The final act of preparation in the new house was to hang up, in the lower sitting-room window, a long narrow card bearing in gold letters the word “Apartments.” After this the Tregennis family settled down and waited.

June was a blank month for Draeth that year. It was unusually wet and cold, and very few visitors came to the little fishing-town, and none at all to the double-fronted house. Whenever a stranger walked up the alley Mrs. Tregennis’s hopes rose high, but not until July did anyone knock at her door and ask about the price of rooms. Outwardly Mrs. Tregennis was very calm but her inward agitation was great. She displayed her rooms with pride, they were taken, and after that with one party and another she was busy until the end of August.

Early in September, towards the end of the afternoon, she was interrupted in her dressing by the rapping of knuckles on the door. She buttoned her bodice as she came downstairs, shook out her skirts and hurriedly put on an apron before she opened it. “We wondered if you could take us in just for the night,” said the taller of two ladies who stood on the step. “We are on a cycling tour and are going on further to-morrow.”

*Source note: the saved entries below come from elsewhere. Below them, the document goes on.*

(* ===== verification/DataSource.v ===== *)
(** * internal/datasource/interface.go

    The request and result types every adapter exchanges with the resolvers, and the
    configuration an adapter is built from.  Option maps are association lists in this
    run's iteration order. *)
From S2P Require Import Prelude GoStrings Values.

(** [FilterOperator] is an [int]; [FilterOpOther] is a value outside the constants. *)
Inductive FilterOperator :=
  | FilterOpEQ | FilterOpNEQ | FilterOpGT | FilterOpGTE | FilterOpLT | FilterOpLTE
  | FilterOpLIKE | FilterOpIN | FilterOpNOT_IN | FilterOpIS_NULL | FilterOpIS_NOT_NULL
  | FilterOpOther (n : Z).
#[export] Instance FilterOperator_eq_dec : EqDecision FilterOperator.
Proof. solve_decision. Defined.

Inductive SortDirection := SortASC | SortDESC | SortOther (n : Z).

Record FilterCondition := { Field : string; Operator : FilterOperator; Value : GoVal }.
Record OrderByClause := { OrderField : string; Direction : SortDirection }.
Record PaginationParams := {
  First : option Z;
  After : option string;
  Offset : option Z;
  Limit : option Z;
}.
Record QueryRequest := {
  Fields : list string;
  Filters : list FilterCondition;
  OrderBy : list OrderByClause;
  Pagination : option PaginationParams;
  NeedCount : bool;
  ReqOptions : option (list (string * GoVal));
}.
Record QueryResult := {
  Data : list (list (string * GoVal));
  TotalCount : option Z;
  Warnings : list string;
}.
Record DataSourceConfig := {
  DsName : string;
  DsType : string;
  Enabled : bool;
  Connection : list (string * GoVal);
  DsOptions : list (string * GoVal);
}.
(* ===== verification/SqlAdapter.v ===== *)
(** * What the two SQL adapters share: option access, table extraction, row scanning

    internal/adapter/starrocks/adapter.go and internal/adapter/clickhouse/adapter.go hold
    the same helper functions; the database behind [*sql.DB] is an argument of the
    operations: what a query answers is a [Rows] value, and the statements that reach it
    are returned next to the result. *)
From S2P Require Import Prelude GoStrings Values GoConv DataSource.

(** A statement as it is handed to the driver. *)
Definition stmt : Type := string * list GoVal.

(** What [QueryContext] gives: the columns, the scanned rows or the error of [Scan], and
    what [rows.Err] says once the rows are exhausted. *)
Record Rows := {
  rs_columns : result (list string);
  rs_rows : list (result (list GoVal));
  rs_err : option error;
}.

Definition getIntOption (options : list (string * GoVal)) (key : string) (defaultVal : Z) : Z :=
  match assoc key options with
  | Some (VInt val) => val
  | Some (VFloat64 val) => int_of_float val
  | Some (VString val) => default defaultVal (parse_int val)
  | _ => defaultVal
  end.

Definition getDurationOption (options : list (string * GoVal)) (key : string) (defaultVal : Z) : Z :=
  match assoc key options with
  | Some (VString val) => default defaultVal (parse_duration val)
  | Some (VDuration val) => val
  | Some (VFloat64 val) => wrap64 (int_of_float val * second)
  | Some (VInt val) => wrap64 (val * second)
  | _ => defaultVal
  end.

Definition getBoolOption (options : list (string * GoVal)) (key : string) (defaultVal : bool) : bool :=
  match assoc key options with
  | Some (VBool val) => val
  | Some (VString val) => default defaultVal (parse_bool val)
  | _ => defaultVal
  end.

Definition getStringOption (options : list (string * GoVal)) (key : string) (defaultVal : string)
    : string :=
  match assoc key options with
  | Some (VString s) => if String.eqb s EmptyString then defaultVal else s
  | _ => defaultVal
  end.

(** [s, _ := m[key].(string)]. *)
Definition string_or_empty (m : list (string * GoVal)) (key : string) : string :=
  match assoc key m with Some (VString s) => s | _ => EmptyString end.

Definition extractTable (options : option (list (string * GoVal))) : result string :=
  match options with
  | None => Err (ValidationError ErrValidationInvalidTable
                   (Sprintf "request options must include a table name" []))
  | Some o =>
      match assoc "table" o with
      | Some (VString table) =>
          if String.eqb table EmptyString
          then Err (ValidationError ErrValidationInvalidTable
                      (Sprintf "request options must include a non-empty table name" []))
          else Ok table
      | _ => Err (ValidationError ErrValidationInvalidTable
                    (Sprintf "request options must include a non-empty table name" []))
      end
  end.

(** One row as a map: a later column of the same name overwrites an earlier one. *)
Definition row_map (conv : GoVal -> GoVal) (columns : list string) (values : list GoVal)
    : list (string * GoVal) :=
  foldl (fun row cv => assoc_set cv.1 (conv cv.2) row) [] (zip columns values).

Definition scanRows (conv : GoVal -> GoVal) (rows : Rows)
    : result (list (list (string * GoVal))) :=
  columns ← match rs_columns rows with
            | Ok c => Ok c
            | Err err => Err (Wrap (Sprintf "get columns: %w" [AErr err]) err)
            end;
  data ← mapR (fun r => match r with
                        | Ok values => Ok (row_map conv columns values)
                        | Err err => Err (Wrap (Sprintf "scan row: %w" [AErr err]) err)
                        end) (rs_rows rows);
  match rs_err rows with
  | None => Ok data
  | Some err => Err (Wrap (Sprintf "rows iteration: %w" [AErr err]) err)
  end.

(** [rs.DatasourceError(code, fmt.Sprintf(msg, err))] around a failed driver call. *)
Definition or_ds_error {A} (code msg : string) (r : result A) : result A :=
  match r with
  | Ok a => Ok a
  | Err err => Err (DatasourceError code (Sprintf msg [AErr err]))
  end.

(** ** Lemmas *)

Lemma extractTable_api o e : extractTable o = Err e -> is_api_error e = true.
Proof. unfold extractTable. intros H. by repeat case_match; simplify_eq/=. Qed.

Lemma extractTable_Ok o t :
  extractTable o = Ok t <->
  t <> EmptyString /\ exists m, o = Some m /\ assoc "table" m = Some (VString t).
Proof.
  unfold extractTable. destruct o as [m|]; [|naive_solver].
  destruct (assoc "table" m) as [[]|] eqn:E; try naive_solver.
  destruct (String.eqb_spec s EmptyString); naive_solver.
Qed.

Lemma or_ds_error_api {A} c m (r : result A) e :
  or_ds_error c m r = Err e -> is_api_error e = true.
Proof. destruct r; simpl; [done|]. by intros [= <-]. Qed.

Lemma zip_keys {A B} (k : list A) (l : list B) x : x ∈ (zip k l).*1 -> x ∈ k.
Proof. intros ([a b] & -> & ?%elem_of_zip_l)%list_elem_of_fmap. done. Qed.

Lemma NoDup_zip_keys {A B} (k : list A) (l : list B) : NoDup k -> NoDup (zip k l).*1.
Proof.
  revert l. induction k as [|a k IH]; intros [|b l]; simpl; intros Hnd; try constructor;
    apply NoDup_cons in Hnd as [Ha Hk]; [|by apply IH].
  by intros H%zip_keys.
Qed.

(** A row scanned under distinct column names gives every column its value. *)
Lemma row_map_lookup conv columns values c v :
  NoDup columns -> (c, v) ∈ zip columns values ->
  assoc c (row_map conv columns values) = Some (conv v).
Proof.
  unfold row_map. intros Hnd.
  assert (Hg : forall l acc, NoDup l.*1 ->
    assoc c (foldl (fun row cv => assoc_set cv.1 (conv cv.2) row) acc l)
    = match assoc c l with Some v => Some (conv v) | None => assoc c acc end).
  { induction l as [|[k w] l IH]; intros acc Hl; simpl; [done|].
    apply NoDup_cons in Hl as [Hk Hl]. rewrite IH, assoc_set_lookup by done. simpl in *.
    destruct (decide (k = c)) as [->|]; [|by rewrite decide_False].
    rewrite decide_True by done. apply assoc_None in Hk. by rewrite Hk. }
  intros Hin. rewrite Hg by by apply NoDup_zip_keys.
  by rewrite (assoc_NoDup c v) by (by apply NoDup_zip_keys || done).
Qed.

“Please come in,” said Mrs. Tregennis, and they passed into the downstairs sitting-room, which was just on the left-hand side of the door.

“We’ve tried so many places,” said the lady who had already spoken, “and no one can take us.”

Mrs. Tregennis pulled forward two Windsor chairs for the ladies and stood before them smoothing a non-existent crease from her white apron.

“Well, I might manage it, Miss,” she said, “if the young gentleman didn’t mind, for I have this room free.”